CONCORD, N.H. — If you’re a student in New Hampshire’s public schools, you will not be allowed to recite the Pledge of Allegiance with the words “under God” if the Freedom From Religion Foundation has its way in an appeal being heard at the U.S. Court of Appeals for the 1st Circuit. But Alliance Defense Fund attorneys filed a friend-of-the-court brief Tuesday with the court, arguing that the historical practice in no way violates the U.S. Constitution.“The Pledge of Allegiance shouldn’t be banned from the nation’s public schools simply to appease an atheist group’s political agenda,” said ADF Senior Legal Counsel David Cortman. “If FFRF had the correct view of the law, all manner of acknowledgements of the nation’s unquestionable religious heritage would have to be stripped from the public square: ‘In God We Trust’ would have to be scratched off our coins and references to our ‘Creator’ would have to be deleted from the Declaration of Independence when used in class–just to name a few. The Constitution does not require such absurd censorship.”

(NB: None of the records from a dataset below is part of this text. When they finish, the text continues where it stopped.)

(** * MRF-NET task orchestrator: a shallow embedding of [src/index.ts]

    The orchestrator class [MicrosoftRewardsBot] distributes a list of
    accounts over worker processes and drives every account through a
    Desktop phase and a conditional Mobile phase.  Everything the class
    calls into (browser factory, pages, login, dashboard client, task
    executors, logger, cluster transport) lives outside [index.ts]; those
    collaborators are modelled as deterministic oracles that see the whole
    history of events and either return a value or throw. *)

From Stdlib Require Import String.
From Stdlib Require Import List ZArith Bool Arith Lia PeanoNat Permutation.
Import ListNotations.
Local Open Scope string_scope.
Local Open Scope list_scope.
Local Open Scope Z_scope.

(** ** Data model *)

(** [account.proxy]: the orchestrator reads [username] and [password] and
    hands the whole record to the browser factory. *)
Record Proxy := mkProxy {
  proxy_host : string;
  proxy_username : string;
  proxy_password : string
}.

Record Account := mkAccount {
  email : string;
  password : string;
  proxy : Proxy
}.

(** [config.workers] *)
Record WorkerFlags := mkWorkerFlags {
  doDailySet : bool;
  doMorePromotions : bool;
  doPunchCards : bool;
  doDesktopSearch : bool;
  doMobileSearch : bool
}.

Record Config := mkConfig {
  clusters : Z;
  runOnZeroPoints : bool;
  workers : WorkerFlags
}.

(** The part of the dashboard snapshot the orchestrator looks at:
    [data.userStatus.availablePoints] (logged) and
    [data.userStatus.counters.mobileSearch], tested for truthiness only;
    [None] stands for an absent (undefined) counter. *)
Record DashboardData := mkDashboardData {
  availablePoints : Z;
  mobileSearch : option (list Z)
}.

(** Values a JavaScript [throw] can carry out of a phase. *)
Inductive Fault :=
| DashboardUnreachable
| LoginFailed
| InvalidConfig
| ProviderFault (what : string).

(** What an awaited collaborator call does: resolve or reject. *)
Inductive outcome (A : Type) :=
| Returned (a : A)
| Threw (f : Fault).
Arguments Returned {A} a.
Arguments Threw {A} f.

(** ** Events *)

(** Third argument of [log]. *)
Inductive Level := Info | Warn | Error.

(** Calls into the collaborators, with the arguments that identify them. *)
Inductive Call :=
| CreateBrowser (mail : string) (px : Proxy) (mobile : bool)
| NewPage
| Pages
| PageClose
| Authenticate (user pass : string)
| LoginCall (mail pass : string)
| GoHome
| GetDashboardData
| GetEarnablePoints (withPage : bool)
| DoDailySet
| DoMorePromotions
| DoPunchCard
| DoSearch (mobile : bool)
| BrowserClose.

In October 2007, FFRF sued the Dresden and Hanover school districts, claiming that their practice of allowing students to participate in the recitation of the Pledge of Allegiance is a violation of the students’ constitutional rights, even if they are not compelled to participate. FFRF alleges that the children and their parents they represent suffered legal injury while the Pledge was recited at school because the words “under God” make it a religious activity that violates the so-called “separation of church and state.”
“The courts have repeatedly ruled that the phrase ‘under God’ is constitutional when used in the Pledge of Allegiance,” explained ADF Legal Counsel Jeremy Tedesco.

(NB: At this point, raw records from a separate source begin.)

(** X17: after a [runSql] that raises, [makeDataFrame()] answers as it
    would have before the call: it builds the frame of the earlier
    result, or raises its [ValueError] if there was none. *)
Theorem makeDataFrame_after_failed_runSql sql one commit kill (o o' : Obj) (e : Exn) :
  on_dispatcher (runSql drv sql one commit kill) o = (Exc e, o') ->
  fst (makeDataFrame from_records o') = fst (makeDataFrame from_records o).
Proof.
  unfold on_dispatcher. intros H.
  destruct (runSql drv sql one commit kill (dispatcher o)) as [r' s'] eqn:Hrun.
  injection H as -> <-.
  pose proof (failed_runSql_lastResult _ _ _ _ _ _ _ Hrun) as Hlast.
  unfold makeDataFrame. simpl. rewrite Hlast.
  destruct (lastResult (self (dispatcher o))) as [r |]; [| reflexivity].
  now destruct (from_records r).
Qed.

End WithFrames.

(** ** The order of the calls *)

Lemma in_order_early (l : list Call) : forallb before_commit l = true -> in_order l.
Proof.
  intros H. exists l, [], []. rewrite !app_nil_r. repeat split; trivial. now left.
Qed.

Lemma in_order_after_early (l1 l2 : list Call) :
  forallb before_commit l1 = true -> in_order l2 -> in_order (l1 ++ l2).
Proof.
  intros H1 (early & mid & late & -> & He & Hm & Hl).
  exists (l1 ++ early), mid, late. rewrite <- app_assoc. repeat split; trivial.
  rewrite forallb_app. now rewrite H1, He.
Qed.

Lemma no_call_nil (l : list Call) : forallb no_call l = true -> l = [].
Proof. destruct l; [reflexivity | discriminate]. Qed.

Lemma ordered_of_early {A : Type} (m : Mo A) : respects before_commit m -> ordered m.
Proof.
  intros H s. destruct (H s) as (_ & _ & l & Hl & HP).
  exists l. split; [exact Hl | now apply in_order_early].
Qed.

Lemma ordered_bind_early {A B : Type} (m : Mo A) (k : A -> Mo B) :
  respects before_commit m -> (forall a, ordered (k a)) -> ordered (bind m k).
Proof.
  intros Hm Hk s. unfold bind. destruct (Hm s) as (_ & _ & l1 & Hl1 & HP1).
  destruct (m s) as [[a | e] s1]; simpl in *.
  - destruct (Hk a s1) as (l2 & Hl2 & Ho). exists (l1 ++ l2). split.
    + now rewrite Hl2, Hl1, app_assoc.
    + now apply in_order_after_early.
  - exists l1. split; [exact Hl1 | now apply in_order_early].
Qed.

Lemma ordered_bind_quiet {A B : Type} (m : Mo A) (k : A -> Mo B) :
  ordered m -> (forall a, respects no_call (k a)) -> ordered (bind m k).
Proof.
  intros Hm Hk s. unfold bind. destruct (Hm s) as (l & Hl & Ho).
  destruct (m s) as [[a | e] s1]; simpl in *; [| now exists l].
  destruct (Hk a s1) as (_ & _ & l2 & Hl2 & HP2).
  apply no_call_nil in HP2. subst l2. rewrite app_nil_r in Hl2.
  exists l. now rewrite Hl2.
Qed.

Lemma ordered_try_quiet {A : Type} (m : Mo A) C (h : Exn -> Mo A) :
  ordered m -> (forall e, respects no_call (h e)) -> ordered (try_except m C h).
Proof.
  intros Hm Hh s. unfold try_except. destruct (Hm s) as (l & Hl & Ho).
  destruct (m s) as [[a | e] s1]; simpl in *; [now exists l |].
  destruct (C e); [| now exists l].
  destruct (Hh e s1) as (_ & _ & l2 & Hl2 & HP2).
  apply no_call_nil in HP2. subst l2. rewrite app_nil_r in Hl2.
  exists l. now rewrite Hl2.
Qed.

Lemma commit_and_kill_ordered t commit kill :
  ordered (commit_and_kill drv t commit kill).
Proof.
  intros s. unfold commit_and_kill.
  assert (H1 : exists mid,
             calls (snd (when commit
                           (bind (the_connection "commit")
                              (fun c => call (CallCommit t) (conn_commit drv t c))) s))
             = calls s ++ mid
             /\ (mid = [] \/ exists t', mid = [CallCommit t'])).
  { destruct commit; simpl.
    - unfold the_connection, get_self. unfold bind. simpl.
      destruct (connection (self s)) as [c |]; simpl.
      + unfold call. destruct (conn_commit drv t c (world s)) as [r w]. simpl.
        exists [CallCommit t]. split; [reflexivity |]. right. now exists t.
      + exists []. rewrite app_nil_r. split; [reflexivity | now left].
    - exists []. rewrite app_nil_r. split; [reflexivity | now left]. }
  destruct H1 as (mid & Hmid & Hshape). unfold bind at 1.
  destruct (when commit _ s) as [[[] | e] s1]; simpl in Hmid.
  - assert (H2 : respects is_probe_or_close (when kill (disconnect drv))).
    { unfold when. frames_with ltac:(apply disconnect_probes_and_closes). }
    destruct (H2 s1) as (_ & _ & late & Hlate & HP).
    exists (mid ++ late). split; [now rewrite Hlate, Hmid, app_assoc |].
    now exists [], mid, late.
  - exists mid. split; [exact Hmid |].
    exists [], mid, []. rewrite app_nil_r. now repeat split.
Qed.

Lemma commit_and_kill_then_ret {A : Type} t commit kill (a : A) :
  ordered (bind (commit_and_kill drv t commit kill) (fun _ => ret a)).
Proof.
  apply ordered_bind_quiet; [apply commit_and_kill_ordered |].
  intros _. apply respects_ret.
Qed.

Ltac early :=
  frames_with ltac:(first [apply the_connection_respects]).

Ltac ordering :=
  repeat first
    [ apply commit_and_kill_then_ret
    | apply ordered_try_quiet; [| intros ?; apply reraise_respects]
    | apply ordered_bind_early;
      [ solve [ unfold open_cursor, execute, fetch, fetch_tuples; early ]
      | intros ? ] ].

Lemma run_statement_ordered sql commit kill :
  ordered (run_statement drv sql commit kill).
Proof.
  unfold run_statement. apply ordered_bind_early; [apply respects_get_self |].
  intros me.
  repeat match goal with
         | |- ordered (if ?b then _ else _) => destruct b
         end;
    [ unfold runSql_oracle | unfold runSql_sqlserver
    | unfold runSql_postgresql | unfold runSql_mysql
    | apply ordered_of_early; apply respects_ret ];
    ordering.
Qed.

(** X28: in every [runSql], whatever the library answers, the calls
    come in this order: calls that are neither commit nor close (probes,
    connect, cursor, execute, fetch), then at most one commit, then only
    the probe and close of [disconnect].  So nothing is committed after
    the close, and nothing is closed before the statement has run. *)
Theorem runSql_commits_before_closing sql one commit kill (s : St) :
  exists l,
    calls (snd (runSql drv sql one commit kill s)) = calls s ++ l
    /\ in_order l.
Proof.
  assert (H : ordered (runSql drv sql one commit kill)).
  { unfold runSql. apply ordered_bind_early.
    - unfold ensure_connected, when.
      frames_with
        ltac:(first
          [ eapply respects_weaken; [| apply status_respects]; now intros []
          | eapply respects_weaken; [| apply connect_respects]; now intros [] ]).
    - intros _. apply ordered_bind_quiet; [apply run_statement_ordered |].
      intros results. apply finish_respects. }
  exact (H s).
Qed.

End Properties.

(** ** The theorems on the server of the examples *)

Lemma status_false_when_not_alive_witness :
  fst (status (server None statements) (object SQL_SERVER (Some tt) false)) = Ok false.
Proof.
  apply (@status_false_when_not_alive _ _ _ (server None statements)
           (object SQL_SERVER (Some tt) false)).
  right. exists SQL_SERVER, tt. repeat split. simpl. right.
  eexists. split; reflexivity.
Defined.

Lemma connect_failure_is_swallowed_witness :
  exists s',
    connect (server (Some (refused POSTGRESQL)) statements)
      (object POSTGRESQL None false) = (Ok tt, s')
    /\ connection (self s') = None
    /\ (In (logging_error (refused POSTGRESQL)) (output s')
        \/ In (logging_exception (refused POSTGRESQL)) (output s'))
    /\ status (server (Some (refused POSTGRESQL)) statements) s' = (Ok false, s').
Proof.
  apply (@connect_failure_is_swallowed _ _ _
           (server (Some (refused POSTGRESQL)) statements)
           POSTGRESQL (object POSTGRESQL None false) (refused POSTGRESQL)
           (world (object POSTGRESQL None false)));
    reflexivity.
Defined.

(** C6, as the claim has it, fails: a failure of the library's connect
    that is not a [DatabaseError], here SQL Server's [InterfaceError],
    is raised by [connect()] to the caller and is not logged. *)
Lemma connect_failure_of_another_class :
  fst (connect
         (server (Some (mkExn (LibraryOf SQL_SERVER) InterfaceError
                          "Connection to the database failed for an unknown reason."
                          None)) statements)
         (object SQL_SERVER None false))
  = Exc (mkExn (LibraryOf SQL_SERVER) InterfaceError
           "Connection to the database failed for an unknown reason." None)
  /\ fst (connect
            (server (Some (mkExn (LibraryOf SQL_SERVER) InterfaceError
                             "Connection to the database failed for an unknown reason."
                             None)) statements)
            (object SQL_SERVER None false))
     <> Ok tt
  /\ output (snd (connect
                    (server (Some (mkExn (LibraryOf SQL_SERVER) InterfaceError
                                     "Connection to the database failed for an unknown reason."
                                     None)) statements)
                    (object SQL_SERVER None false)))
     = [].
Proof. repeat split. discriminate. Qed.

Lemma runSql_stores_what_it_returns_witness :
  lastResult
    (self (snd (runSql (server None statements) "SELECT id, nm FROM t"
                  true false true (object MYSQL None false))))
  = Some (ROne [("id", VInt 1); ("nm", VStr "a")]).
Proof.
  eapply (@runSql_stores_what_it_returns _ _ _ (server None statements)
            "SELECT id, nm FROM t" true false true (object MYSQL None false)).
  reflexivity.
Defined.

Lemma runSql_one_of_nothing_witness :
  fst (runSql (server None statements) "SELECT id FROM t WHERE 1 = 0"
         true false true (object ORACLE (Some tt) true))
  = Exc (mkExn Builtins IndexError "list index out of range" None).
Proof.
  erewrite (@runSql_one_of_nothing _ _ _ (server None statements)
              "SELECT id FROM t WHERE 1 = 0" false true
              (object ORACLE (Some tt) true));
    reflexivity.
Defined.

(** C7, as the claim has it, fails: on Oracle a SELECT of no rows under
    [one] raises the builtin [IndexError] of the indexing, and no other
    class. *)
Lemma runSql_one_of_nothing_is_an_index_fault :
  exists e,
    fst (runSql (server None statements) "SELECT id FROM t WHERE 1 = 0"
           true false true (object ORACLE (Some tt) true)) = Exc e
    /\ exn_lib e = Builtins
    /\ exn_cls e = IndexError
    /\ class_name (exn_cls e) <> "EmptyResultError".
Proof. eexists. repeat split. discriminate. Qed.

Lemma runSql_rows_affected_witness :
  fst (runSql (server None statements) "UPDATE t SET x = 1"
         false true true (object SQL_SERVER None false))
  = Ok (RList [[("Row(s) affected", VInt 3)]]).
Proof.
  eapply (@runSql_rows_affected _ _ _ (server None statements) SQL_SERVER
            "UPDATE t SET x = 1" false true true (object SQL_SERVER None false)).
  - reflexivity.
  - reflexivity.
  - reflexivity.
  - reflexivity.
  - simpl. split; [eexists; split; reflexivity | reflexivity].
  - reflexivity.
Defined.

(** C1, as the claim has it, fails: on PostgreSQL a CREATE TABLE AS
    that copies 3 rows has no result set and the row count 3, but its
    status message begins with SELECT, so [runSql] calls [fetchall] and
    re-raises its error instead of returning the rows-affected row. *)
Lemma runSql_postgresql_create_table_as :
  cur_description (server None ddl_statements) tt
    (world (snd (runSql (server None ddl_statements)
                   "CREATE TABLE t2 AS SELECT * FROM t"
                   false false true (object POSTGRESQL (Some tt) true))))
  = None
  /\ cur_rowcount (server None ddl_statements) POSTGRESQL tt
       (world (snd (runSql (server None ddl_statements)
                      "CREATE TABLE t2 AS SELECT * FROM t"
                      false false true (object POSTGRESQL (Some tt) true))))
     = 3%Z
  /\ fst (runSql (server None ddl_statements)
            "CREATE TABLE t2 AS SELECT * FROM t"
            false false true (object POSTGRESQL (Some tt) true))
     = Exc (mkExn (LibraryOf POSTGRESQL) DatabaseError
              "Unable to execute SQL statement using PostgreSQL connection reporting"
              (Some (mkExn (LibraryOf POSTGRESQL) ProgrammingError
                       "no results to fetch" None)))
  /\ fst (runSql (server None ddl_statements)
            "CREATE TABLE t2 AS SELECT * FROM t"
            false false true (object POSTGRESQL (Some tt) true))
     <> Ok (RList [[("Row(s) affected", VInt 3)]]).
Proof. repeat split. discriminate. Qed.

Lemma runSql_postgresql_without_rows_witness :
  fst (runSql (server None statements) "SELECT id FROM t WHERE 1 = 0"
         false false true (object POSTGRESQL (Some tt) true))
  = Ok (RList [[("Row(s) affected", VInt 0)]]).
Proof.
  edestruct (@runSql_postgresql_without_rows _ _ _ (server None statements)
               "SELECT id FROM t WHERE 1 = 0" false false true
               (object POSTGRESQL (Some tt) true)) as [H _].
  - reflexivity.
  - reflexivity.
  - reflexivity.
  - reflexivity.
  - right. simpl. lia.
  - reflexivity.
  - exact H.
Defined.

ADF argues in its friend-of-the-court brief, filed together with Cornerstone Family Research, that the U.S. District Court for the District of New Hampshire ruled correctly when it ruled against FFRF. The court wrote, “The Pledge…is a civic patriotic statement–an affirmation of adherence to the principles for which the Nation stands. Inclusion of the words “under God”…does not convert the Pledge into a prayer or religious exercise.”
However, the ADF brief also argues that the district court need not have ruled on the merits of the case at all, since FFRF has not proven that it even has sufficient grounds to bring the lawsuit in the first place: “The Plaintiffs lack standing because their alleged injuries are predicated on a fiction: that inclusion of the words ‘under God’ in the Pledge of Allegiance transforms its recitation into a religious exercise or activity.”
The lawsuit Freedom From Religion Foundation v. United States was appealed to the 1st Circuit in October 2009.